Lord Binning brought up the report from the Committee on the Scotch Judicature bill.

Mr. Horner

spoke at considerable length upon a great and oppressive defect existing in the mode of proceeding in the court of session in Scotland, and for which this bill afforded no remedy; notwithstanding that the subject had occupied so much of the deliberation of the house of lords, both in a former and the present session. This defect was the necessity under which suitors were placed, when answering the allegations of their opponents, of first taking out copies of all the elaborate pleadings required to be entered by the other side, as records of the court, before they could proceed to any replication by plea or evidence. These pleadings, in some instances that came within his own knowledge, amounted to a volume of 1500 pages, the copy of each of which required the signature of an officer of the court, who must receive a fee upon each: and he had known instances where though the sum in litigation did not exceed 200l. or 300l. the fees of court alone amounted to 500l. or 700l. and one in such case to 1500l. Such an arrangement had long prevailed in the practice of the Scotch courts, for no other reason that he could see, than to create a revenue for the Scotch law officers; but it was a bar in the pursuit of justice wholly insurmountable to all suitors in ordinary circumstances; and even where a suitor was successful, and his antagonist chose to appeal to the house of lords, the parties could not proceed thither without taking out complete copies of the proceedings in the courts below, although not of the least use to them, nor competent to furnish any new light to his advocates before the higher tribunal. The hon. and learned member forcibly urged the necessity of easing the people of Scotland from that intolerable tax on the legal justice of their country, on the necessity of assimilating the proceedings there to those in England, and of extending thither the advantage of trial by jury in civil cases; and he thought this bill ought not to pass the house without such an amelioration of the judicature it purported to amend.

Mr. R. Dundas

said, that a measure such as that recommended by the hon. and learned member could not be adopted, without a most important alteration in the legal practice of Scotland for 300 years, and therefore the house ought not precipitately to adopt any such proceedings, but wait deliberately, to hear the final opinions of the commissioners appointed to discuss the subject, and to examine it in all its bearings; and he knew that there were many of the highest legal authorities in Scotland, who differed in opinion on the subject.

Mr.
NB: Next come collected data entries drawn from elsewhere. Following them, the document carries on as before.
(** Alice reserves twice for the same challenge: with ["image/png"] at 18:30
    and, at 19:00, with ["image/png/v2"], which has the same family and
    subtype.  She uploads a first picture and then a second. *)
Lemma reserve_upsert_same_path_witness :
  let first := Sample.reserveRequest (Some "token-alice") Sample.challengeA "image/png" in
  let again := Sample.reserveRequest (Some "token-alice") Sample.challengeA "image/png/v2" in
  let later := Sample.envAt "2025-03-01T19:00:00.000Z" in
  let path := Sample.alice ++ "/2025-03-01T18:00:00.000Z/" ++ Sample.challengeA ++ ".png" in
  filter isStorageCall (calls (run (POST_reserve Sample.env first) Sample.store))
  = [CreateSignedUploadUrl "retos" path true] /\
  filter isStorageCall (calls (run (POST_reserve later again) Sample.store))
  = [CreateSignedUploadUrl "retos" path true] /\
  exists b1 b2,
    upload (mkCredential path true) "first picture" [] = Some b1 /\
    upload (mkCredential path true) "second picture" b1 = Some b2 /\
    stored b2 path = Some "second picture".
Proof.
  cbv zeta.
  destruct (reserve_upsert_same_path Sample.env
    (Sample.envAt "2025-03-01T19:00:00.000Z")
    (Sample.reserveRequest (Some "token-alice") Sample.challengeA "image/png")
    (Sample.reserveRequest (Some "token-alice") Sample.challengeA "image/png/v2")
    Sample.store Sample.store Sample.store
    (success (Upload
       (Sample.alice ++ "/2025-03-01T18:00:00.000Z/" ++ Sample.challengeA ++ ".png")
       "signed-token"
       ("https://project.supabase.co/storage/v1/object/upload/sign/retos/"
        ++ Sample.alice ++ "/2025-03-01T18:00:00.000Z/" ++ Sample.challengeA
        ++ ".png?token=signed-token")))
    (success (Upload
       (Sample.alice ++ "/2025-03-01T18:00:00.000Z/" ++ Sample.challengeA ++ ".png")
       "signed-token"
       ("https://project.supabase.co/storage/v1/object/upload/sign/retos/"
        ++ Sample.alice ++ "/2025-03-01T18:00:00.000Z/" ++ Sample.challengeA
        ++ ".png?token=signed-token")))
    (calls (run (POST_reserve Sample.env
       (Sample.reserveRequest (Some "token-alice") Sample.challengeA "image/png"))
       Sample.store))
    (calls (run (POST_reserve (Sample.envAt "2025-03-01T19:00:00.000Z")
       (Sample.reserveRequest (Some "token-alice") Sample.challengeA "image/png/v2"))
       Sample.store)))
    as (_ & _ & token & id & s & pc & iso & _ & _ & _).
  - reflexivity.
  - reflexivity.
  - reflexivity.
  - reflexivity.
  - intros date; reflexivity.
  - reflexivity.
  - reflexivity.
  - reflexivity.
  - split; [reflexivity|]; split; [reflexivity|].
    eexists; eexists; repeat split.
Defined.

(** * End of a room *)

(** C3, as amended.  End, asked by the owner of the room, does the same from
    every status: it writes [status = ended] and [ends_at = now] on the room
    and answers with a success, be the room in the lobby, active or ended
    already.  (A failure of the store update is answered with its message and
    leaves the room as it was.) *)
Theorem end_always_ends (env : Env) (w : World) (req : Request)
    (token code : string) (s : Session.t) (p : Player.t) (room : Room.t) :
  playerRequest env w req token code s p room ->
  Room.id room = Player.room_id p ->
  membershipRole env w room p = "owner" ->
  let now := nowIso env in
  let write := UpdateRoom (Room.id room) ended now in
  let log := [SelectSession token; SelectPlayer (Session.player_id s); SelectRoom code;
              SelectMember (Room.id room) (Player.id p); write] in
  let w' := endRoom (Room.id room) now w in
  run (POST_end env req) w =
    match dbFault env write with
    | Some message => (Responded (INTERNAL message), w, log)
    | None => (Responded (success (Ended now)), w', log)
    end /\
  rewritten Room.id (Room.id room) (setEnded ended now) (rooms w) (rooms w') /\
  In (setEnded ended now room) (rooms w') /\
  Room.status (setEnded ended now room) = ended /\
  Room.ends_at (setEnded ended now room) = Some now.
Proof.
  intros Hreq Hroom Hrole; cbv zeta.
  split; [|split; [|split; [|split; reflexivity]]].
  - pose proof (end_runs env req w token code s p room Hreq) as Hrun.
    cbv zeta in Hrun.
    rewrite Hroom, Hrole, String.eqb_refl in Hrun; simpl in Hrun.
    rewrite <- Hroom in Hrun; exact Hrun.
  - apply rewritten_updateWhere.
  - destruct Hreq as (_ & _ & _ & _ & Hfound).
    unfold lookupRoom, answer in Hfound.
    destruct (dbFault env _); [discriminate|].
    apply maybeSingle_row, filter_single in Hfound; destruct Hfound as [Hin _].
    unfold endRoom; simpl.
    apply updateWhere_In; [exact Hin | apply String.eqb_refl].
Qed.

(** Carol ends her room, which is active. *)
Lemma end_always_ends_witness :
  run (POST_end Sample.env (Sample.endRequest (Some "token-carol") "WXYZ")) Sample.store
  = (Responded (success (Ended "2025-03-01T18:30:00.000Z")),
     endRoom "room-2" "2025-03-01T18:30:00.000Z" Sample.store,
     [SelectSession "token-carol"; SelectPlayer Sample.carol; SelectRoom "WXYZ";
      SelectMember "room-2" Sample.carol;
      UpdateRoom "room-2" ended "2025-03-01T18:30:00.000Z"]).
Proof.
  pose proof (end_always_ends Sample.env Sample.store
                (Sample.endRequest (Some "token-carol") "WXYZ")
                "token-carol" "WXYZ" Sample.carolSession Sample.carolPlayer
                Sample.roomWXYZ) as H.
  cbv zeta in H.
  destruct H as [Hrun _].
  - repeat split.
  - reflexivity.
  - reflexivity.
  - exact Hrun.
Defined.

(** C3, as stated, fails.  Alice ends her room from the lobby, and the room
    is ended as of now instead of being left in the lobby; Carol ends her
    room and, half an hour later, ends it again, and the end of the ended
    room moves to the later time. *)
Lemma end_from_lobby_counterexample :
  let req := Sample.endRequest (Some "token-alice") "ABCD" in
  let again := Sample.endRequest (Some "token-carol") "WXYZ" in
  let later := Sample.envAt "2025-03-01T19:00:00.000Z" in
  let endedStore := endRoom "room-2" "2025-03-01T18:30:00.000Z" Sample.store in
  (Room.status Sample.roomABCD = lobby /\
   rooms (world (run (POST_end Sample.env req) Sample.store))
   = [Room.mk "room-1" "ABCD" ended (Some "2025-03-01T18:30:00.000Z"); Sample.roomWXYZ] /\
   ~ AsStated.endIsNoOp Sample.env Sample.store req) /\
  (rooms endedStore
   = [Sample.roomABCD; Room.mk "room-2" "WXYZ" ended (Some "2025-03-01T18:30:00.000Z")] /\
   rooms (world (run (POST_end later again) endedStore))
   = [Sample.roomABCD; Room.mk "room-2" "WXYZ" ended (Some "2025-03-01T19:00:00.000Z")] /\
   ~ AsStated.endIsNoOp later endedStore again).
Proof.
  cbv zeta; split; (split; [reflexivity|]; split; [reflexivity|]); intros H.
  - destruct (H "token-alice" "ABCD" Sample.aliceSession Sample.alicePlayer
                Sample.roomABCD) as [_ Hrooms].
    + repeat split.
    + reflexivity.
    + reflexivity.
    + left; reflexivity.
    + vm_compute in Hrooms; discriminate.
  - destruct (H "token-carol" "WXYZ" Sample.carolSession Sample.carolPlayer
                (Room.mk "room-2" "WXYZ" ended (Some "2025-03-01T18:30:00.000Z")))
      as [_ Hrooms].
    + repeat split.
    + reflexivity.
    + reflexivity.
    + right; reflexivity.
    + vm_compute in Hrooms; discriminate.
Qed.

(** C7.  End, asked by an authenticated player whose role in the room, by the
    lookup in [room_members], is not exactly ["owner"] (another role, no
    row, a failed lookup), is answered with NOT_ALLOWED and writes nothing.
    The answer does not depend on anything in the request besides the token
    and the room code, and every successful end was asked by a player whose
    looked-up role is ["owner"]. *)
Theorem end_owner_only (env : Env) (w : World) (req : Request)
    (token code : string) (s : Session.t) (p : Player.t) (room : Room.t) :
  playerRequest env w req token code s p room ->
  membershipRole env w room p <> "owner" ->
  run (POST_end env req) w =
    (Responded NOT_ALLOWED, w,
     [SelectSession token; SelectPlayer (Session.player_id s); SelectRoom code]
     ++ (if Room.id room =? Player.room_id p
         then [SelectMember (Room.id room) (Player.id p)] else []))%list /\
  (forall req',
     sessionToken req' = sessionToken req ->
     member (json req') "code" = member (json req) "code" ->
     run (POST_end env req') w = run (POST_end env req) w) /\
  (forall req0 w0 r w' log,
     run (POST_end env req0) w0 = (Responded r, w', log) -> ok r = true ->
     exists token0 code0 s0 p0 room0,
       playerRequest env w0 req0 token0 code0 s0 p0 room0 /\
       membershipRole env w0 room0 p0 = "owner").
Proof.
  intros Hreq Hrole.
  split; [|split].
  - pose proof (end_runs env req w token code s p room Hreq) as Hrun.
    cbv zeta in Hrun; rewrite Hrun.
    destruct (Room.id room =? Player.room_id p); simpl; [|reflexivity].
    apply String.eqb_neq in Hrole; rewrite Hrole; reflexivity.
  - intros req'; apply end_reads.
  - intros req0 w0 r w' log Hrun Hok.
    destruct (end_success_inv env req0 w0 w' r log Hrun Hok)
      as (t0 & c0 & s0 & p0 & room0 & H0 & _ & Hr0).
    exists t0, c0, s0, p0, room0; auto.
Qed.

(** Bob, a member of Alice's room, asks to end it, and says he is the owner
    in the body of the request. *)
Lemma end_owner_only_witness :
  let req := mkRequest (Some "token-bob")
               (Some [("code", JString "ABCD"); ("role", JString "owner")]) in
  run (POST_end Sample.env req) Sample.store
  = (Responded NOT_ALLOWED, Sample.store,
     [SelectSession "token-bob"; SelectPlayer Sample.bob; SelectRoom "ABCD";
      SelectMember "room-1" Sample.bob]).
Proof.
  cbv zeta.
  destruct (end_owner_only Sample.env Sample.store
              (mkRequest (Some "token-bob")
                 (Some [("code", JString "ABCD"); ("role", JString "owner")]))
              "token-bob" "ABCD" Sample.bobSession Sample.bobPlayer Sample.roomABCD)
    as [Hrun _].
  - repeat split.
  - vm_compute; discriminate.
  - exact Hrun.
Defined.
(** X5: whatever the request and whatever upstream does, a call makes at
    most one request, and a request goes to one of the two Open Meteo
    addresses of the code and nowhere else. *)
Theorem at_most_one_request (net : upstream) (request : CallToolRequest) :
  (List.length (fst (callTool net request)) <= 1)%nat
  /\ forall url, In url (fst (callTool net request)) ->
       starts_with "https://api.open-meteo.com/v1/forecast?" url = true
       \/ starts_with "https://geocoding-api.open-meteo.com/v1/search?" url = true.
Proof.
  destruct request as [tool args].
  destruct (String.eqb tool "get_forecast") eqn:E1.
  { apply String.eqb_eq in E1. subst tool. rewrite callTool_get_forecast.
    destruct (GetForecastArgsSchema [] args) as [parsed | issues]; cbn [fst List.length In].
    - split; [apply le_n | intros url [<- | []]; left].
      exact (proj1 (request_hosts _ _ _ EmptyString)).
    - split; [apply Nat.le_0_1 | intros url []]. }
  destruct (String.eqb tool "get_current_weather") eqn:E2.
  { apply String.eqb_eq in E2. subst tool. rewrite callTool_get_current_weather.
    destruct (GetCurrentWeatherArgsSchema [] args) as [parsed | issues];
      cbn [fst List.length In].
    - split; [apply le_n | intros url [<- | []]; left].
      exact (proj1 (proj2 (request_hosts _ _ zero EmptyString))).
    - split; [apply Nat.le_0_1 | intros url []]. }
  destruct (String.eqb tool "geocode") eqn:E3.
  { apply String.eqb_eq in E3. subst tool. rewrite callTool_geocode.
    destruct (GeocodeArgsSchema [] args) as [parsed | issues]; cbn [fst List.length In].
    - split; [apply le_n | intros url [<- | []]; right].
      exact (proj2 (proj2 (request_hosts zero zero zero _))).
    - split; [apply Nat.le_0_1 | intros url []]. }
  unfold callTool. cbn [name arguments]. rewrite E1, E2, E3. cbn.
  split; [apply Nat.le_0_1 | intros url []].
Qed.


(** X6: a call that fails was either refused before any request, with
    an Error that starts [Invalid arguments: ] or is [Unknown tool: <name>],
    or it made its one request and throws the rejection of [fetch], the
    rejection of [response.json()], the API error with the status text,
    or an error of the formatter: the TypeError of a read or of a
    conversion to a string, or the RangeError of a text that has grown too
    long.  The ZodError of a schema never leaves the handler. *)
Theorem call_failures (net : upstream) (request : CallToolRequest) (e : exn) :
  snd (callTool net request) = Throws e ->
  (fst (callTool net request) = []
   /\ exists message,
        e = Error message
        /\ (starts_with "Invalid arguments: " message = true
            \/ message = "Unknown tool: " ++ name request))
  \/ (List.length (fst (callTool net request)) = 1%nat
      /\ (e = FetchFailed \/ e = SyntaxError
          \/ (exists status, e = Error ("Open Meteo API error: " ++ status))
          \/ (exists status, e = Error ("Geocoding API error: " ++ status))
          \/ is_TypeError e = true
          \/ e = RangeError)).
Proof.
  destruct (callTool_shape net request)
    as [(message & -> & H) | (url & format & failure & -> & Hfailure & Hformat & _)];
    cbn [fst snd].
  - intros E. inversion E. subst e. left. split; [reflexivity | ].
    exists message. split; [reflexivity | tauto].
  - intros E. right. split; [reflexivity | ].
    unfold finish in E.
    destruct (reply net url format failure) as [text | e'] eqn:R; try discriminate E.
    inversion E. subst e. clear E.
    destruct (reply_throws _ _ _ _ _ Hformat R) as [-> | [-> | [(status & ->) | T]]].
    + now left.
    + right. now left.
    + cbn [rethrow]. destruct Hfailure as [-> | ->]; eauto 6.
    + destruct e'; try discriminate T; cbn [rethrow is_TypeError]; auto 7.
Qed.

Lemma call_failures_witness :
  snd (callTool (responds {| ok := false; statusText := "Bad Gateway"; json := None |})
         {| name := "geocode"; arguments := Obj [("location", Str "Berlin")] |})
  = Throws (Error "Geocoding API error: Bad Gateway")
  /\ List.length
       (fst (callTool (responds {| ok := false; statusText := "Bad Gateway"; json := None |})
               {| name := "geocode"; arguments := Obj [("location", Str "Berlin")] |}))
     = 1%nat.
Proof.
  split; [reflexivity | ].
  destruct (call_failures (responds {| ok := false; statusText := "Bad Gateway"; json := None |})
              {| name := "geocode"; arguments := Obj [("location", Str "Berlin")] |}
              (Error "Geocoding API error: Bad Gateway") eq_refl)
    as [(H & _) | (H & _)]; [discriminate H | exact H].
Defined.

(** X7: the names that the tool list gives are the names that the handler
    of calls knows: a call throws [Unknown tool: <name>] exactly when its
    name is not one of the listed names. *)
Theorem listed_tools_are_handled (net : upstream) (tool : string) (args : value) :
  tool_names ListTools = ["get_forecast"; "get_current_weather"; "geocode"]
  /\ (In tool (tool_names ListTools)
      <-> snd (callTool net {| name := tool; arguments := args |})
          <> Throws (Error ("Unknown tool: " ++ tool))).
Proof.
  split; [reflexivity | ].
  change (tool_names ListTools) with ["get_forecast"; "get_current_weather"; "geocode"].
  destruct (callTool_shape net {| name := tool; arguments := args |})
    as [(message & E & H) | (url & format & failure & E & Hfailure & Hformat & Hin)];
    rewrite E; cbn [fst snd name] in *.
  - destruct H as [(H & Hin) | (-> & Hout)].
    + split; [intros _ | intros _; exact Hin].
      intros C. inversion C. subst message. discriminate H.
    + split; [intros I; contradiction | intros C; now contradiction C].
  - split; [intros _ | intros _; exact Hin].
    unfold finish. destruct (reply net url format failure) as [text | e] eqn:R;
      try discriminate.
    intros C. inversion C as [C']. clear C.
    destruct (reply_throws _ _ _ _ _ Hformat R) as [-> | [-> | [(status & ->) | T]]];
      try discriminate C'.
    + destruct Hfailure as [-> | ->]; discriminate C'.
    + destruct e; discriminate.
Qed.

(** ** What the schemas accept *)

Lemma valid_number_Num (lo hi : number) (v : value) :
  valid_number lo hi v = true -> exists x, v = Num x /\ within lo hi x = true.
Proof. destruct v; try discriminate. intros H. eauto. Qed.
Abercrombie

admitted that the house should do nothing precipitately on the subject; but he was at a loss where to cast the blame, for the delay which had taken place in not bringing forward the final report of those commissioners to examine this subject; for whose appointment a bill passed late in the last session, although the commission was not signed by his majesty until last January. He understood that a majority of three commissioners were in favour of the alteration suggested by his hon. and learned friend; and that the only point on which they had not yet been able to make up their minds, was how the officers were to be compensated for the loss of fees that must accrue from the alteration. They had, indeed, suggested the transferring those fees to another quarter, but one equally objectionable with that on which they were now imposed.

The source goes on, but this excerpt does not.